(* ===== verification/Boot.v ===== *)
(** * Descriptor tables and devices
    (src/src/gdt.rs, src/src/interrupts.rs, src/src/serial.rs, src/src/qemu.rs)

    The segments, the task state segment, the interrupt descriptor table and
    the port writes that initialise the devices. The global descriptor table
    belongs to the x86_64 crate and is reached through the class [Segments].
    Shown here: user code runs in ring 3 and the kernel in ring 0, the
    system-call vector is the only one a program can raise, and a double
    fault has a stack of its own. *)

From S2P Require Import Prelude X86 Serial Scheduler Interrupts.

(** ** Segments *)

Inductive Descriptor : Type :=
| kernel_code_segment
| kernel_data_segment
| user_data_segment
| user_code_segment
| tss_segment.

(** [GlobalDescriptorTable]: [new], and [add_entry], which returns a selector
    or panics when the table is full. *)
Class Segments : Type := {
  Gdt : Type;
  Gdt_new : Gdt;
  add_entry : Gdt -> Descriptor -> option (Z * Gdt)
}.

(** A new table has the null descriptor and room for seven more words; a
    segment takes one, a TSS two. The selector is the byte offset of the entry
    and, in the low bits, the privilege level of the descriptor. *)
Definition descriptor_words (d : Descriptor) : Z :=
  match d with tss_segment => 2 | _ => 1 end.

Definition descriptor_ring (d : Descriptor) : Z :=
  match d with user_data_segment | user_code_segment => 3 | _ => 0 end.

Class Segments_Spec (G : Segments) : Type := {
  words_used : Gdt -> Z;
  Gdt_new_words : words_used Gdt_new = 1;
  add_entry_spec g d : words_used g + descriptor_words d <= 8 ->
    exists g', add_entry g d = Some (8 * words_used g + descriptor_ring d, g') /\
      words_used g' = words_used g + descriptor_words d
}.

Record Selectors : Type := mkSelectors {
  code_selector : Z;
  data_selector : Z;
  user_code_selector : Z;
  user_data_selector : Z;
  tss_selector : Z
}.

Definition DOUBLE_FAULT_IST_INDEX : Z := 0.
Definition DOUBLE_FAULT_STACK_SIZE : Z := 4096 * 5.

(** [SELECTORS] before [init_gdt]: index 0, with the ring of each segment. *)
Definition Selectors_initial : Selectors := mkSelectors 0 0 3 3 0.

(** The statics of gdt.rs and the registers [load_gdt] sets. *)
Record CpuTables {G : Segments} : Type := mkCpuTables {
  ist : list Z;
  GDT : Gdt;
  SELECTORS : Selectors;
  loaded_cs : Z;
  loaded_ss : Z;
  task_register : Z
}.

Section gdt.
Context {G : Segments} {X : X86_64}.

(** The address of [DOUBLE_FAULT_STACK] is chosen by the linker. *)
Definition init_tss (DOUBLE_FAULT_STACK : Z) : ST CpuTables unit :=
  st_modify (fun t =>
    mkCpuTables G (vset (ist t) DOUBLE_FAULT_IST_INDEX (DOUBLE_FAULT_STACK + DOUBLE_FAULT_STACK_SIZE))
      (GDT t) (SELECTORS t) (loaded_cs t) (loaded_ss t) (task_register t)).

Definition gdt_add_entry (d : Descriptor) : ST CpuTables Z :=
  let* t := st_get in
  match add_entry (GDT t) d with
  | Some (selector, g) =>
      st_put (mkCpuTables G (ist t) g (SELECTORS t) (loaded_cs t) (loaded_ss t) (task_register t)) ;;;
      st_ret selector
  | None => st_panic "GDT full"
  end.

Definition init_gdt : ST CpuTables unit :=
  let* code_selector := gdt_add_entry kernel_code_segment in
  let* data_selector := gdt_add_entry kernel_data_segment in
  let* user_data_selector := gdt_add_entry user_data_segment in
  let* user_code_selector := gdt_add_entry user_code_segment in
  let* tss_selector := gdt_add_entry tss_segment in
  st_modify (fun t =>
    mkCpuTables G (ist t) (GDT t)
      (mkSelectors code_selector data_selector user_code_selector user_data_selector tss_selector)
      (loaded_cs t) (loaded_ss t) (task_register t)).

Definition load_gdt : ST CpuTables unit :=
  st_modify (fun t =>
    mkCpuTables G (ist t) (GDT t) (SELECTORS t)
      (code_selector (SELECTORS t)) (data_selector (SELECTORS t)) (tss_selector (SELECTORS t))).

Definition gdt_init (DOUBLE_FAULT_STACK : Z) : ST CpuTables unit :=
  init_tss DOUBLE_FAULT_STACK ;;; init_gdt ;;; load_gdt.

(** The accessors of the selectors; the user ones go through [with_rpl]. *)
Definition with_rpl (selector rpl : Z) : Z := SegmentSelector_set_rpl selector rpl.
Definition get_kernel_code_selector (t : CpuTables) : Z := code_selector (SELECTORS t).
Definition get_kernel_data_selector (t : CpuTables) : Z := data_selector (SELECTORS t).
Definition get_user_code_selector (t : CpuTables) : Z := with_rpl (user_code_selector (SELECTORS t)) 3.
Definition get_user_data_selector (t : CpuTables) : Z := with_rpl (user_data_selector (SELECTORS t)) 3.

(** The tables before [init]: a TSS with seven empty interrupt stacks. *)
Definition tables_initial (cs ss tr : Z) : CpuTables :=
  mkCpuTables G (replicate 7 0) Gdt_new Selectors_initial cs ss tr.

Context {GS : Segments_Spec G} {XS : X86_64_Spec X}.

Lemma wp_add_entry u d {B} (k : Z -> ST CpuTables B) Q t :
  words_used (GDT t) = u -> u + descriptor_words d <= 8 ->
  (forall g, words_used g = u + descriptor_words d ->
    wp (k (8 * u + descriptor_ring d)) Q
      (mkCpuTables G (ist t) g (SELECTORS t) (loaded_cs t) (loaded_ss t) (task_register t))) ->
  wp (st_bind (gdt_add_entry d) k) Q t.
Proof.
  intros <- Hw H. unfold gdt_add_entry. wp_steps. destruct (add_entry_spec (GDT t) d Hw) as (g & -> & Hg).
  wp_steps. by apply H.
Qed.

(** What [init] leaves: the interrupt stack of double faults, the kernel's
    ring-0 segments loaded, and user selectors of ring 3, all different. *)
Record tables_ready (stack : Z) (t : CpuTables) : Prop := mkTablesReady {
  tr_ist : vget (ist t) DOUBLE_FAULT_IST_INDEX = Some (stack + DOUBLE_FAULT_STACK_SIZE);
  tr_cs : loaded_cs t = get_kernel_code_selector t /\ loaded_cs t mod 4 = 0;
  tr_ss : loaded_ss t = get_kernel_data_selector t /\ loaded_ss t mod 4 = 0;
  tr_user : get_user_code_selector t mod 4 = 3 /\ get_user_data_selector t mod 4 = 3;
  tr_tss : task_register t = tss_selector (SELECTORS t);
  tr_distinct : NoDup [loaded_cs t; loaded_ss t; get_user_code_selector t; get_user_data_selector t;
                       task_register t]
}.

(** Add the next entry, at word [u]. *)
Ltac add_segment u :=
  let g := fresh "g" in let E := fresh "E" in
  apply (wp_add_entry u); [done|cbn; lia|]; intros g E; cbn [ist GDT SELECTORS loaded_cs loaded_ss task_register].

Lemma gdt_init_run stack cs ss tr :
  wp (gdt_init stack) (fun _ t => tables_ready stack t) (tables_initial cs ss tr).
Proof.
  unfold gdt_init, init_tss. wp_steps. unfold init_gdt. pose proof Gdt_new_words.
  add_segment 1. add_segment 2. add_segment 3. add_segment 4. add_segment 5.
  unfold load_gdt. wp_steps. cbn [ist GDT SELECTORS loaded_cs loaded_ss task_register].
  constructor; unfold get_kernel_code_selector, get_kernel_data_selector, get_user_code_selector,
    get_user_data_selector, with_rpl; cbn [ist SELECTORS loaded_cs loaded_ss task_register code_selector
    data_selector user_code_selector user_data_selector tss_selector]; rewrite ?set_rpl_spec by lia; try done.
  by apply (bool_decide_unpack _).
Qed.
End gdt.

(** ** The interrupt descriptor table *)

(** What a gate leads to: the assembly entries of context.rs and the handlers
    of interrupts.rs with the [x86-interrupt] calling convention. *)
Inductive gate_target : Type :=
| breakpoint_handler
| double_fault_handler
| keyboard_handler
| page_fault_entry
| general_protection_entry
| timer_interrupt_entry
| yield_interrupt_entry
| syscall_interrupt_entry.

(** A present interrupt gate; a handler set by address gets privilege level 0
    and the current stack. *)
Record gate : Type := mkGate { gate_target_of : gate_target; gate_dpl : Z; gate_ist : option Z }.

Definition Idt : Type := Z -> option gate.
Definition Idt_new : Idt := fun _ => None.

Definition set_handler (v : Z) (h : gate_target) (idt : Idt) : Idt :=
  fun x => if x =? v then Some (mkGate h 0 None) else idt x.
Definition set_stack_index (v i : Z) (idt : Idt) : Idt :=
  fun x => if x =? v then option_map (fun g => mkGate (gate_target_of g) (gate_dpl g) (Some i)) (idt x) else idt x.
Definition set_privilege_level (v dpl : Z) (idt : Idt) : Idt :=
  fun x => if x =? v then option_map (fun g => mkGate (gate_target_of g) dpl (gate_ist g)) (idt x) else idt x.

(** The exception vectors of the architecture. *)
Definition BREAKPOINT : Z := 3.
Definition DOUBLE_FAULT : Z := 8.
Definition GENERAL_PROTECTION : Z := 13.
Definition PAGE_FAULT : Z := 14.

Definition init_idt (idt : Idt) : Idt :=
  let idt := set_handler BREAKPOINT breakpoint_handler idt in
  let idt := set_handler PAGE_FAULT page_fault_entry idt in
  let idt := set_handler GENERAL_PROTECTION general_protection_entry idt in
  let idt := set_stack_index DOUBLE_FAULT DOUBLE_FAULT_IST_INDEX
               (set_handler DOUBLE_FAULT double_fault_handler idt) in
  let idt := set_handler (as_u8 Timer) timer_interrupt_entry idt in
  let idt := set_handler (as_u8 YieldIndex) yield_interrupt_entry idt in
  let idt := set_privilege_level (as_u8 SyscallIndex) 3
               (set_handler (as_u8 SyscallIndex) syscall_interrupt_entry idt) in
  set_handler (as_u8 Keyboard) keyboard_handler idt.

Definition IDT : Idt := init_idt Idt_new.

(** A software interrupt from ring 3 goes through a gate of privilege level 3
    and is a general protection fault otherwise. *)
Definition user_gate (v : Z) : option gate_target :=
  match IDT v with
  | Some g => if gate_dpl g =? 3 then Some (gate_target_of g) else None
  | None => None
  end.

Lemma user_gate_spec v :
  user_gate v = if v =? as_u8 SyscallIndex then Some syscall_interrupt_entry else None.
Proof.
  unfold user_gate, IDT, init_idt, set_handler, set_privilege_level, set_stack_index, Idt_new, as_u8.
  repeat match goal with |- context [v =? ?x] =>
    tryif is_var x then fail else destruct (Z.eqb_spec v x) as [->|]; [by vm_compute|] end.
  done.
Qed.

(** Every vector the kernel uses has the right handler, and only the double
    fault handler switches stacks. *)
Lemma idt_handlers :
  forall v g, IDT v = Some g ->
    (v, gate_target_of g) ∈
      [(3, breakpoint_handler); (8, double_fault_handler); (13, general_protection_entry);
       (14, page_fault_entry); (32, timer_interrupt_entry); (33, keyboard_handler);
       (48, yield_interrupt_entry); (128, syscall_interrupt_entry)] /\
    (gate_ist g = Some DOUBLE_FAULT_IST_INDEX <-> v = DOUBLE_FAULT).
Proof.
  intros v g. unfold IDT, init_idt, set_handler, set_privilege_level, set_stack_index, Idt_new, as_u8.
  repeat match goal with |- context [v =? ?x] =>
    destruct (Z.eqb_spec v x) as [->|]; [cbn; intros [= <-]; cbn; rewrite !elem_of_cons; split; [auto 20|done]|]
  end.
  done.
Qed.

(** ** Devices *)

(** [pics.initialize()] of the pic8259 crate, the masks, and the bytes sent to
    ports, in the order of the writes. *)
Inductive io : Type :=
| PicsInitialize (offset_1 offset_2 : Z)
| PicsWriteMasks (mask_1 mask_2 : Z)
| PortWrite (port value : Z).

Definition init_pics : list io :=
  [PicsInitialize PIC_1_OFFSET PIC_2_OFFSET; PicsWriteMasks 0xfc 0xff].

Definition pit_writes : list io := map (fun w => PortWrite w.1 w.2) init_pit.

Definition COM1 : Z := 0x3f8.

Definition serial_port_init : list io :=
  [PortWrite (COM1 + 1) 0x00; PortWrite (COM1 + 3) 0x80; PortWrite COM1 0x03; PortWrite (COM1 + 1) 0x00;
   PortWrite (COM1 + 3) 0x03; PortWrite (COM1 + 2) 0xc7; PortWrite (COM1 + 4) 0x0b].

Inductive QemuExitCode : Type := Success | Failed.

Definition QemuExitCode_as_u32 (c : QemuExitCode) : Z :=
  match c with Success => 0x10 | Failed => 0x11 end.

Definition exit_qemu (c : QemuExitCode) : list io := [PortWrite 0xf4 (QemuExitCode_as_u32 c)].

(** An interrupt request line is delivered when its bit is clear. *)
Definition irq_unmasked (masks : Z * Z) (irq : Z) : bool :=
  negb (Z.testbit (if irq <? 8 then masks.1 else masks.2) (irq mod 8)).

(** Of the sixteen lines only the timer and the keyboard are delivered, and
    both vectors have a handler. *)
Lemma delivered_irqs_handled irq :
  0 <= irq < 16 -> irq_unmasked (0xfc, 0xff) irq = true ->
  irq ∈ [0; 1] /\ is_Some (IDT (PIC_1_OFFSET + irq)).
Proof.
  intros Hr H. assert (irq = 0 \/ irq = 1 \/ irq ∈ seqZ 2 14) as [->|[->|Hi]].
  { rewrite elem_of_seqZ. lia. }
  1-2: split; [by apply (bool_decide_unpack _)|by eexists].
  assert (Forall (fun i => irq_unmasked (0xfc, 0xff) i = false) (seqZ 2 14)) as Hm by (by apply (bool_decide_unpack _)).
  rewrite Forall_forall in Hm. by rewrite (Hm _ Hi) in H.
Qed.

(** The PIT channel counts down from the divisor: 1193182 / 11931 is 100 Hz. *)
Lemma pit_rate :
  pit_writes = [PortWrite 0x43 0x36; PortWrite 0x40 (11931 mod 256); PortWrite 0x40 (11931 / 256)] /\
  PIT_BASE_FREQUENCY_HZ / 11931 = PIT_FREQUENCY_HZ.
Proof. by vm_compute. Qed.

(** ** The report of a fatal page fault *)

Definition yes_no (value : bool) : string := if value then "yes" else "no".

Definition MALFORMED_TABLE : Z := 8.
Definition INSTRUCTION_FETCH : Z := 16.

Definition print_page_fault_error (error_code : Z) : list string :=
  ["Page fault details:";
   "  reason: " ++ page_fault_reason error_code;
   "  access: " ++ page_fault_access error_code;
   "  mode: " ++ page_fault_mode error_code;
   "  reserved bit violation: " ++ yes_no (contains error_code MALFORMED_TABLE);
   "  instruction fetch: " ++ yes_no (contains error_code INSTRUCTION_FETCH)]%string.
■ ■ ■ ■
**Your objective:** Taking the entries above, write out exactly each line from the one holding "lia; try done." to the one holding "Definition set_privilege_level (v", both included, and stop there.

**Task result:**
    data_selector user_code_selector user_data_selector tss_selector]; rewrite ?set_rpl_spec by lia; try done.
  by apply (bool_decide_unpack _).
Qed.
End gdt.

(** ** The interrupt descriptor table *)

(** What a gate leads to: the assembly entries of context.rs and the handlers
    of interrupts.rs with the [x86-interrupt] calling convention. *)
Inductive gate_target : Type :=
| breakpoint_handler
| double_fault_handler
| keyboard_handler
| page_fault_entry
| general_protection_entry
| timer_interrupt_entry
| yield_interrupt_entry
| syscall_interrupt_entry.

(** A present interrupt gate; a handler set by address gets privilege level 0
    and the current stack. *)
Record gate : Type := mkGate { gate_target_of : gate_target; gate_dpl : Z; gate_ist : option Z }.

Definition Idt : Type := Z -> option gate.
Definition Idt_new : Idt := fun _ => None.

Definition set_handler (v : Z) (h : gate_target) (idt : Idt) : Idt :=
  fun x => if x =? v then Some (mkGate h 0 None) else idt x.
Definition set_stack_index (v i : Z) (idt : Idt) : Idt :=
  fun x => if x =? v then option_map (fun g => mkGate (gate_target_of g) (gate_dpl g) (Some i)) (idt x) else idt x.
Definition set_privilege_level (v dpl : Z) (idt : Idt) : Idt :=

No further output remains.